El conductor parecía azorado. Su aspecto, según pensó Gibson, era el de quien descubre que ha pasado por tonto. Carraspeó, nervioso.
—Es una planta para investigación botánica —dijo, eligiendo las palabras con evidente cautela—. Funciona desde hace poco y por esto no me había enterado. No podemos entrar, pues todo el lugar está esterilizado y no quieren que llevemos esporas al interior. Tendríamos que cambiarnos toda la ropa y darnos un baño desinfectante.
—Comprendo —dijo Gibson.
Algo le decía que era inútil preguntar más. Sabía, sin lugar a dudas, que el guía sólo había dicho parte de la verdad, y la parte menos importante. Por primera vez comenzaron a cristalizar en su mente pequeñas discrepancias y dudas que hasta entonces había ignorado. Todo había comenzado antes de llegar a Marte, cuando no se permitió que la Ares descendiera en Phobos. Y ahora habían tropezado con esta oculta planta de investigación. La sorpresa no había sido sólo para ellos, sino también para el experimentado guía; sin embargo, éste trataba de disimular su accidental indiscreción.
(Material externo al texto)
Lemma collection_collection_joins d ks (rl rr : CollectionRelation) l r :
  relation_wf (ICollection rl) d → relation_wf (ICollection rr) d →
  run (cr_tuples rl) = Ret l → run (cr_tuples rr) = Ret r →
  ks ⊆ cr_variables rl → ks ⊆ cr_variables rr →
  (length ks ≤ length (cr_variables rl))%nat → (length ks ≤ length (cr_variables rr))%nat →
  joins d (collection_collection d ks rl rr) ks (cr_variables rl) (cr_variables rr) l r.
Proof.
  intros [Hndl Hll] [Hndr Hlr] Hl Hr Hkl Hkr Hfl Hfr. unfold collection_collection.
  pose proof (tuples_by_variables_cases (ICollection rl) d ks (conj Hndl Hll) Hkl) as Htl.
  pose proof (tuples_by_variables_cases (ICollection rr) d ks (conj Hndr Hlr) Hkr) as Htr.
  simpl in Htl, Htr.
  destruct (CollectionRelation_tuples_by_variables rl d ks) as [[cl hl]|];
    [|destruct Htl as [[]|Hlt%Nat.lt_nge]; by destruct Hlt].
  destruct (CollectionRelation_tuples_by_variables rr d ks) as [[cr hr]|];
    [|destruct Htr as [[]|Hlt%Nat.lt_nge]; by destruct Hlt].
  simpl. rewrite Hl in Htl. rewrite Hr in Htr. simpl in Htl, Htr.
  apply run_rel_Ret_l in Htl as (kl & Hkl' & Hpl). apply run_rel_Ret_l in Htr as (kr & Hkr' & Hpr).
  destruct (run_join_core (λ key v1 v2, Ret [key ++ v1 ++ v2]) (λ key v1 v2, [key ++ v1 ++ v2])
    cl cr kl kr Hkl' Hkr') as (out & Hout & Hacc & Hrec); [done|].
  eexists _, _, out. split; [done|]. split; [exact Hout|]. cbn [cr_variables]. split_and!.
  - intros x. by apply join_variables_iff.
  - intros σ. apply (keyed_join_weight _ _ _ _ _ kl kr); eauto using accumulates_perm.
  - intros Hnd Hshared. eapply join_wf; [by apply join_variables_NoDup|exact Hout|].
    intros t Ht%Hrec. apply wjoin_records in Ht as (key & a & b & Ha & Hb & ->%list_elem_of_singleton).
    rewrite Hpl in Ha. rewrite Hpr in Hb. apply keyed_lengths in Ha as [Hk Ha], Hb as [_ Hb].
    rewrite !length_app, Hk, Ha, Hb. done.
  - intros x v Hx (t & Ht%Hrec & ->)%elem_of_column.
    apply wjoin_records in Ht as (key & a & b & Ha & Hb & ->%list_elem_of_singleton).
    rewrite Hpl in Ha. rewrite Hpr in Hb. by apply keyed_columns.
Qed.

Lemma joins_equiv d r ks vsl vsr l m l' m' :
  joins d r ks vsl vsr l m → accumulates l l' → accumulates m m' → joins d r ks vsl vsr l' m'.
Proof.
  intros (rel & h & out & Hr & Hout & Hv & Hw & Hwf & Hcol) [Hl Hrl] [Hm Hrm]. exists rel, h, out.
  split_and!; [done..| |done|].
  - intros σ. by rewrite Hw, (Hl _), (Hm _).
  - intros x v Hx Hin. destruct (Hcol x v Hx Hin) as [[? Hc]|[? Hc]]; [left|right];
      (split; [done|]); by eapply column_records.
Qed.

Lemma joins_comm d r ks vsl vsr l m : joins d r ks vsl vsr l m → joins d r ks vsr vsl m l.
Proof.
  intros (rel & h & out & Hr & Hout & Hv & Hw & Hwf & Hcol). exists rel, h, out.
  split_and!; [done|done| | | |].
  - intros x. rewrite Hv. tauto.
  - intros σ. by rewrite Hw, Z.mul_comm.
  - intros Hnd Hshared. apply Hwf; [done|]. auto.
  - intros x v Hx Hin. destruct (Hcol x v Hx Hin); auto.
Qed.

Lemma joins_handle d r ks vsl vsr l m g :
  joins d r ks vsl vsr l m →
  joins d (let! '(implemented, h) := r in Ret (implemented, g h)) ks vsl vsr l m.
Proof.
  intros (rel & h & out & -> & Hout & Hv & Hw & Hwf & Hcol). simpl. by exists rel, (g h), out.
Qed.

(** Importing an attribute's forward index under any name accumulates to its
    relation. *)
Lemma import_attribute d (b : AttributeBinding) l name :
  rel_run (IAttribute b) d = Ret l →
  ∃ tr pairs l0, forward_propose d !! source_attribute b = Some tr ∧
    run (import_frontier tr name).1 = Ret pairs ∧ accumulates pairs l0 ∧
    l = wmap (λ ev, [ev.1; ev.2]) l0 ∧
    run (import_frontier tr (source_attribute b)).1 = Ret l0.
Proof.
  simpl. unfold import_propose, Domain_forward_propose.
  destruct (forward_propose d !! source_attribute b) as [tr|]; [|done]. simpl.
  pose proof (import_renamed tr name (source_attribute b)) as Hn.
  destruct (import_frontier tr (source_attribute b)) as [c btn] eqn:Hi. simpl in *.
  destruct (run c) as [l0|] eqn:Hc; [|done]. simpl. intros [= <-].
  apply run_rel_Ret_l in Hn as (pairs & Hp & Ha).
  exists tr, pairs, l0. split_and!; try done. by rewrite Hi.
Qed.

Lemma collection_attribute_joins d ks (rl : CollectionRelation) (b : AttributeBinding) l r :
  relation_wf (ICollection rl) d → relation_wf (IAttribute b) d →
  run (cr_tuples rl) = Ret l → rel_run (IAttribute b) d = Ret r →
  ks ⊆ cr_variables rl → ks ⊆ AttributeBinding_variables b →
  (length ks ≤ length (cr_variables rl))%nat → (length ks ≤ 2)%nat →
  joins d (collection_attribute d ks rl b) ks (cr_variables rl) (AttributeBinding_variables b) l r.
Proof.
  intros Hwl [Hnd _] Hl Hr Hkl Hkr Hfl Hfr. unfold collection_attribute, Domain_forward_propose.
  destruct (import_attribute d b r ("Propose(" +:+ source_attribute b +:+ ")") Hr)
    as (tr & pairs & l0 & -> & Hrun & Hacc & -> & _). simpl.
  destruct (import_frontier tr _) as [c btn]. simpl in *.
  destruct (run_map_pure (λ ev : Value * Value, Ret [ev.1; ev.2]) (λ ev, [ev.1; ev.2]) c pairs Hrun)
    as (tuples & Htuples & Hperm); [done|].
  apply joins_handle.
  assert (relation_wf (ICollection (mkCollectionRelation [(ab_variables b).1; (ab_variables b).2]
    (c_map (λ ev : Value * Value, Ret [ev.1; ev.2]) c))) d) as Hwr.
  { split; [exact Hnd|]. simpl. rewrite Htuples. intros l' t [= <-]. rewrite Hperm.
    rewrite <- list_fmap_compose. by intros (p & -> & _)%list_elem_of_fmap. }
  eapply (joins_equiv _ _ _ _ _ l tuples).
  - by apply (collection_collection_joins d ks rl _ l tuples Hwl Hwr).
  - by apply accumulates_perm.
  - apply (accumulates_wmap (λ ev : Value * Value, [ev.1; ev.2])) in Hacc as [Hacc Hrec].
    split; [apply wlist_equiv_perm in Hperm; rewrite Hperm; exact Hacc|].
    intros t Ht. apply Hrec. unfold wmap. by rewrite <- Hperm.
Qed.

Lemma pair_columns (e v : Var) (l : wlist (Value * Value)) x y :
  e ≠ v → (x, y) ∈ l.*1 →
  x ∈ column [e; v] (wmap (λ ev, [ev.1; ev.2]) l) e ∧ y ∈ column [e; v] (wmap (λ ev, [ev.1; ev.2]) l) v.
Proof.
  intros Hev Hxy. rewrite !elem_of_column. split; exists [x; y]; rewrite elem_of_wmap;
    (split; [by exists (x, y)|]); rewrite !env_cons; repeat case_decide; congruence.
Qed.

(** One side of an attribute join holds the pairs (target, other). *)
Lemma attribute_side_spec d (b : AttributeBinding) l target :
  relation_wf (IAttribute b) d → rel_run (IAttribute b) d = Ret l →
  reverse_index_ok d (source_attribute b) → target ∈ AttributeBinding_variables b →
  ∃ other c btn kl, attribute_side d target b = Ret (other, (c, btn)) ∧ run c = Ret kl ∧
    (∀ x, x ∈ AttributeBinding_variables b ↔ x = target ∨ x = other) ∧ other ≠ target ∧
    (∀ σ : Var → Value,
      wt kl (σ target, σ other) = wt l (σ <$> AttributeBinding_variables b)) ∧
    ∀ k a, (k, a) ∈ kl.*1 →
      k ∈ column (AttributeBinding_variables b) l target ∧ a ∈ column (AttributeBinding_variables b) l other.
Proof.
  intros [Hnd _] Hl (f & t & Hf & Ht & Hrev) Htarget. unfold attribute_side.
  unfold AttributeBinding_variables, pair_variables in *. simpl in Hnd.
  assert ((ab_variables b).1 ≠ (ab_variables b).2) as Hev.
  { apply NoDup_cons in Hnd as [Hn _]. set_solver. }
  unfold Domain_forward_propose, Domain_reverse_propose.
  destruct (N.eqb_spec target (ab_variables b).1) as [->|Hne].
  - destruct (import_attribute d b l ("Propose(" +:+ source_attribute b +:+ ")") Hl)
      as (tr & pairs & l0 & -> & Hrun & Hacc & -> & _). simpl.
    destruct (import_frontier tr _) as [c btn]. simpl in *.
    eexists _, c, btn, pairs. split; [done|]. split; [done|]. split; [set_solver|]. split; [congruence|]. split.
    + intros σ. apply (pair_weight _ _ _ _ id); [done|by left|].
      unfold wmap. rewrite (list_fmap_ext _ id) by (by intros ? []). by rewrite list_fmap_id.
    + intros k a Hka. apply Hacc in Hka. by apply pair_columns.
  - assert (target = (ab_variables b).2) as -> by set_solver.
    rewrite N.eqb_refl, Ht. simpl.
    set (n := "_Propose(" +:+ source_attribute b +:+ ")").
    destruct (import_attribute d b l n Hl) as (tr & pairs & l0 & Htr & Hrun & Hacc & -> & _).
    assert (tr = f) as -> by congruence. specialize (Hrev n). rewrite Hrun in Hrev. simpl in Hrev.
    apply run_rel_Ret_l in Hrev as (kl & Hkl & Hk).
    destruct (import_frontier t n) as [c btn]. simpl in *.
    eexists _, c, btn, kl. split; [done|]. split; [done|]. split; [set_solver|]. split; [congruence|].
    destruct Hk as [Hk1 Hk2]. split.
    + intros σ. apply (pair_weight _ _ _ _ (λ ev, (ev.2, ev.1))); [done|by right|].
      apply (accumulates_wmap (λ ev : Value * Value, (ev.2, ev.1))) in Hacc as [Ha1 Ha2].
      split; [by rewrite Hk1|set_solver].
    + intros k a Hka. apply Hk2, elem_of_wmap in Hka as ([x y] & [= -> ->] & Hxy). apply Hacc in Hxy.
      apply and_comm. by apply pair_columns.
Qed.

Lemma attribute_attribute_joins d target (bl br : AttributeBinding) l r :
  relation_wf (IAttribute bl) d → relation_wf (IAttribute br) d →
  rel_run (IAttribute bl) d = Ret l → rel_run (IAttribute br) d = Ret r →
  reverse_index_ok d (source_attribute bl) → reverse_index_ok d (source_attribute br) →
  target ∈ AttributeBinding_variables bl → target ∈ AttributeBinding_variables br →
  joins d (attribute_attribute d target bl br) [target]
    (AttributeBinding_variables bl) (AttributeBinding_variables br) l r.
Proof.
  intros Hwl Hwr Hl Hr Hrl Hrr Htl Htr. unfold attribute_attribute.
  destruct (attribute_side_spec d bl l target) as (ol & cl & bnl & kl & -> & Hkl & Hvl & Hnl & Hwtl & Hcl); auto.
  destruct (attribute_side_spec d br r target) as (or & cr & bnr & kr & -> & Hkr & Hvr & Hnr & Hwtr & Hcr); auto.
  simpl.
  destruct (run_join_core (λ key v1 v2, Ret [[key; v1; v2]]) (λ key v1 v2, [[key; v1; v2]])
    cl cr kl kr Hkl Hkr) as (out & Hout & Hacc & Hrec); [done|].
  eexists _, _, out. split; [done|]. split; [exact Hout|]. simpl. split_and!.
  - intros x. rewrite Hvl, Hvr. set_solver.
  - intros σ.
    transitivity (wrap_i 64 (wt kl (σ target, σ ol) * wt kr (σ target, σ or)));
      [|by rewrite Hwtl, Hwtr].
    rewrite (Hacc _). rewrite (wt_wjoin_inj (λ k a b : Value, [k; a; b])); [done|]. naive_solver.
  - intros _ Hshared. eapply join_wf; [|exact Hout|].
    + assert (ol ≠ or) as Hne.
      { intros <-. apply Hnl. assert (ol ∈ [target]) as Hin; [|by apply list_elem_of_singleton in Hin].
        apply Hshared; [apply Hvl|apply Hvr]; by right. }
      rewrite !NoDup_cons, !not_elem_of_cons. split_and!; auto using not_elem_of_nil, NoDup_nil_2.
    + intros t Ht%Hrec.
      by apply wjoin_records in Ht as (key & a & b & _ & _ & ->%list_elem_of_singleton).
  - intros x v Hx (t & Ht%Hrec & ->)%elem_of_column.
    apply wjoin_records in Ht as (key & a & b & [Hk Ha]%Hcl & [_ Hb]%Hcr & ->%list_elem_of_singleton).
    rewrite !env_cons. repeat case_decide; subst; [left|left|right|set_solver];
      (split; [first [apply Hvl|apply Hvr]; auto|done]).
Qed.

(** A join of two attributes is on one variable, and needs their reverse indices;
    another join is on no more variables than either relation has. *)
Definition joinable d (rl rr : Implemented) (ks : list Var) : Prop :=
  match rl, rr with
  | IAttribute bl, IAttribute br =>
      length ks = 1 ∧ reverse_index_ok d (source_attribute bl) ∧
      reverse_index_ok d (source_attribute br)
  | _, _ => (length ks ≤ length (Implemented_variables rl))%nat ∧
            (length ks ≤ length (Implemented_variables rr))%nat
  end.
(* ===== verification/Pulls.v ===== *)
(** * Pull expressions (src/src/plan/pull.rs)

    [PullLevel] extends the tuples of its input by the attributes of an entity
    variable, interleaving attribute names into the path; [Pull] concatenates
    levels; [PullAll] lists attributes.  Attribute identifiers become values
    ([into_value]).  Entering an arrangement with its times forwarded keeps its
    contents. *)
From Stdlib Require Import ZArith NArith Lia.
From stdpp Require Import base strings numbers list gmap sets.
From S2P Require Import Prelude Timestamps Values Bindings Sessions Weighted Dataflow Domains.
From S2P Require Import Relations RelationTheorems PlanOps JoinTheorems FilterTransform.

Section interleave.
Context `{EV : ExternValues}.

(** The loop body at index [i], [rounds] rounds left. *)
Fixpoint interleave_loop (rounds i next_value next_const : nat) (values : list Value)
    (constants : list Aid) (result : list Value) : outcome (list Value) :=
  match rounds with
  | O => Ret result
  | S rounds' =>
      if Nat.even i then
        let! v := index values next_value in
        interleave_loop rounds' (S i) (S next_value) next_const values constants (result ++ [v])
      else
        let! a := index constants next_const in
        interleave_loop rounds' (S i) next_value (S next_const) values constants
          (result ++ [into_value a])
  end.

Definition interleave (values : list Value) (constants : list Aid) : outcome (list Value) :=
  if bool_decide (values = []) || bool_decide (constants = []) then Ret values
  else
    let size := length values + length constants in
    interleave_loop size 0 0 0 values constants [].

(** Elements of the two lists in turn, beginning with the first. *)
Fixpoint alternate {A} (n : nat) (l k : list A) : list A :=
  match n, l with
  | S n', x :: l' => x :: alternate n' k l'
  | _, _ => []
  end.
End interleave.

Section pull.
Context `{EV : ExternValues, DF : Differential}.
Context {T : Type} `{TR : !Traces T} {Rule : Type}.
Context {P : Type}.
Abbreviation Handle := (ShutdownHandle (Button (T := T))) (only parsing).
Abbreviation Implementation := (outcome (Implemented * Handle)) (only parsing).

Record PullLevel := mkPullLevel {
  pl_variables : list Var;
  pl_plan : P;
  pl_pull_variable : Var;
  pl_pull_attributes : list Aid;
  pl_path_attributes : list Aid;
  pl_cardinality_many : bool
}.
Record Pull := mkPull { pu_variables : list Var; pu_paths : list P }.
Record PullAll := mkPullAll { pa_variables : list Var; pa_pull_attributes : list Aid }.

(** The forward index of a pulled attribute. *)
Definition import_pulled (d : Domain T Rule) (a : Aid)
    : outcome (Collection (Value * Value) Z * Button (T := T)) :=
  let! propose_trace := expect ("attribute " +:+ a +:+ " does not exist")
                          (Domain_forward_propose d a) in
  Ret (import_frontier propose_trace ("Propose(" +:+ a +:+ ")")).

(** [Vec::pop]. *)
Definition pop {A} (l : list A) : option (list A * A) :=
  match last l with Some x => Some (take (length l - 1) l, x) | None => None end.

(** The result tuple of one pulled attribute. *)
Definition pull_tuple (self : PullLevel) (a : Aid) (path : list Value) (v : Value)
    : outcome (list Value) :=
  let! result := interleave path (pl_path_attributes self) in
  if bool_decide (pl_path_attributes self = []) || pl_cardinality_many self
  then Ret (result ++ [into_value a] ++ [v])
  else
    let! '(result, _) := expect "malformed path" (pop result) in
    Ret (result ++ [into_value a] ++ [v]).

Definition db_id_tuple (self : PullLevel) (path : list Value) : outcome (list Value) :=
  let! result := interleave path (pl_path_attributes self) in
  let! '(result, eid) := expect "malformed path" (pop result) in
  Ret (result ++ [VAid "db__id"] ++ [eid]).

Definition PullLevel_implement (implement : P → Implementation) (d : Domain T Rule)
    (self : PullLevel) : Implementation :=
  let! '(input, shutdown_handle) := implement (pl_plan self) in
  if bool_decide (pl_pull_attributes self = []) then
    if bool_decide (pl_path_attributes self = []) then Ret (input, shutdown_handle)
    else
      let! '(tuples, shutdown) := Implemented_tuples input d in
      let shutdown_handle := ShutdownHandle_merge_with shutdown_handle shutdown in
      let tuples := c_map (λ tuple, interleave tuple (pl_path_attributes self)) tuples in
      Ret (ICollection (mkCollectionRelation (pl_variables self) tuples), shutdown_handle)
  else
    let! e_offset := expect "input relation doesn't bind pull_variable"
                       (Implemented_binds input (pl_pull_variable self)) in
    let! '(paths, shutdown) := Implemented_tuples input d in
    let shutdown_handle := ShutdownHandle_merge_with shutdown_handle shutdown in
    let e_path := c_map (λ t, let! e := index t e_offset in Ret (e, t)) paths in
    let! streams := mapM_outcome (λ a,
      let! '(e_v, shutdown_propose) := import_pulled d a in
      Ret (c_join_core (λ _ path v, let! r := pull_tuple self a path v in Ret [r]) e_path e_v,
           shutdown_propose)) (pl_pull_attributes self) in
    let shutdown_handle := foldl ShutdownHandle_add_button shutdown_handle streams.*2 in
    let tuples :=
      if bool_decide (pl_path_attributes self = []) || pl_cardinality_many self
      then c_concatenate streams.*1
      else
        let db_ids := c_map (db_id_tuple self) paths in
        c_concatenate [c_concatenate streams.*1; db_ids] in
    Ret (ICollection (mkCollectionRelation [] tuples), shutdown_handle).

Definition Pull_implement (implement : P → Implementation) (d : Domain T Rule)
    (self : Pull) : Implementation :=
  let! streams := mapM_outcome (λ path,
    let! '(relation, shutdown) := implement path in
    let! '(tuples, shutdown') := Implemented_tuples relation d in
    Ret (tuples, ShutdownHandle_merge shutdown shutdown')) (pu_paths self) in
  let shutdown_handle := foldl ShutdownHandle_merge_with ShutdownHandle_empty streams.*2 in
  Ret (ICollection (mkCollectionRelation (pu_variables self) (c_concatenate streams.*1)),
       shutdown_handle).

Definition PullAll_implement (d : Domain T Rule) (self : PullAll) : Implementation :=
  let! _ := assert_that "assertion failed: !self.pull_attributes.is_empty()"
              (negb (bool_decide (pa_pull_attributes self = []))) in
  let! streams := mapM_outcome (λ a,
    let! '(e_v, shutdown_propose) := import_pulled d a in
    Ret (c_map (λ ev : Value * Value, Ret [ev.1; into_value a; ev.2]) e_v, shutdown_propose))
    (pa_pull_attributes self) in
  let shutdown_handle := foldl ShutdownHandle_add_button ShutdownHandle_empty streams.*2 in
  Ret (ICollection (mkCollectionRelation [] (c_concatenate streams.*1)), shutdown_handle).
End pull.
Arguments PullLevel : clear implicits.
Arguments Pull : clear implicits.

Section interleave_theorems.
Context `{EV : ExternValues}.

Lemma interleave_loop_even rounds i nv nc values constants result :
  Nat.even i = true →
  interleave_loop (S rounds) i nv nc values constants result =
  let! v := index values nv in
  interleave_loop rounds (S i) (S nv) nc values constants (result ++ [v]).
Proof. intros Hi. simpl. by rewrite Hi. Qed.

Lemma interleave_loop_odd rounds i nv nc values constants result :
  Nat.even i = false →
  interleave_loop (S rounds) i nv nc values constants result =
  let! a := index constants nc in
  interleave_loop rounds (S i) nv (S nc) values constants (result ++ [into_value a]).
Proof. intros Hi. simpl. by rewrite Hi. Qed.

(** What the loop has left to do, from either kind of index. *)
Lemma interleave_loop_spec rounds i nv nc values constants result :
  let vs := drop nv values in
  let cs := into_value <$> drop nc constants in
  interleave_loop rounds i nv nc values constants result =
  if Nat.even i then
    if decide ((rounds + 1) / 2 ≤ length vs ∧ rounds / 2 ≤ length cs)
    then Ret (result ++ alternate rounds vs cs) else Panic "index out of bounds"
  else
    if decide ((rounds + 1) / 2 ≤ length cs ∧ rounds / 2 ≤ length vs)
    then Ret (result ++ alternate rounds cs vs) else Panic "index out of bounds".
Proof.
  revert i nv nc result. induction rounds as [|rounds IH]; intros i nv nc result vs cs.
  - change ((0 + 1) / 2) with 0. change (0 / 2) with 0.
    destruct (Nat.even i); rewrite decide_True by lia; cbn; by rewrite app_nil_r.
  - assert ((S rounds + 1) / 2 = S (rounds / 2)) as Hd.
    { replace (S rounds + 1) with (rounds + 1 * 2) by lia. rewrite Nat.div_add by lia. lia. }
    rewrite Hd. replace (S rounds / 2) with ((rounds + 1) / 2) by (f_equal; lia).
    assert (Nat.even (S i) = negb (Nat.even i)) as Hev by (by rewrite Nat.even_succ, <- Nat.negb_even).
    destruct (Nat.even i) eqn:Hi.
    + rewrite interleave_loop_even by done. unfold index.
      destruct (values !! nv) as [v|] eqn:Hv; simpl.
      * assert (vs = v :: drop (S nv) values) as -> by (unfold vs; by apply drop_S).
        rewrite IH, Hev. simpl. fold cs. rewrite <- app_assoc. simpl.
        repeat case_decide; try done; exfalso; simpl in *; lia.
      * assert (vs = []) as -> by (unfold vs; apply drop_ge; by apply lookup_ge_None).
        rewrite decide_False; [done|]. simpl. lia.
    + rewrite interleave_loop_odd by done. unfold index.
      destruct (constants !! nc) as [a|] eqn:Ha; simpl.
      * assert (cs = into_value a :: (into_value <$> drop (S nc) constants)) as ->
          by (unfold cs; by rewrite (drop_S _ _ _ Ha)).
        rewrite IH, Hev. simpl. fold vs. rewrite <- app_assoc. simpl.
        repeat case_decide; try done; exfalso; simpl in *; lia.
      * assert (cs = []) as -> by (unfold cs; rewrite drop_ge; [done|by apply lookup_ge_None]).
        rewrite decide_False; [done|]. simpl. lia.
Qed.

(** (interleaving paths).  With a non-empty path and attribute names,
    [interleave] alternates values and names, starting with a value, exactly
    when there are as many names as values or one fewer; with any other number
    of names it panics with an index out of bounds.  If either is empty it
    returns the path unchanged. *)
Theorem interleave_spec (values : list Value) (constants : list Aid) :
  interleave values constants =
  if decide (values = [] ∨ constants = []) then Ret values
  else if decide (length values = length constants ∨ length values = S (length constants))
  then Ret (alternate (length values + length constants) values (into_value <$> constants))
  else Panic "index out of bounds".
Proof.
  unfold interleave. destruct (decide (values = [] ∨ constants = [])) as [He|He].
  - destruct He as [-> | ->]; [done|]. by rewrite orb_true_r.
  - rewrite !bool_decide_false by tauto. cbv zeta. cbn [orb]. rewrite interleave_loop_spec.
    cbn [Nat.even]. rewrite !drop_0, length_fmap, app_nil_l.
    set (n := length values). set (m := length constants).
    pose proof (Nat.div_mod (n + m) 2 ltac:(lia)). pose proof (Nat.mod_upper_bound (n + m) 2 ltac:(lia)).
    pose proof (Nat.div_mod (n + m + 1) 2 ltac:(lia)).
    pose proof (Nat.mod_upper_bound (n + m + 1) 2 ltac:(lia)).
    repeat case_decide; try done; exfalso; lia.
Qed.
End interleave_theorems.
Algo extraño ocurría. Qué era, Gibson no pudo imaginarlo. Debía ser importante, pues no afectaba sólo a Marte, sino también a Phobos. Algo desconocido para la mayor parte de los colonos; algo, no obstante, que estaban dispuestos a mantener en secreto si lo descubrían.
Marte ocultaba algo; y sólo podía ocultarlo a la Tierra.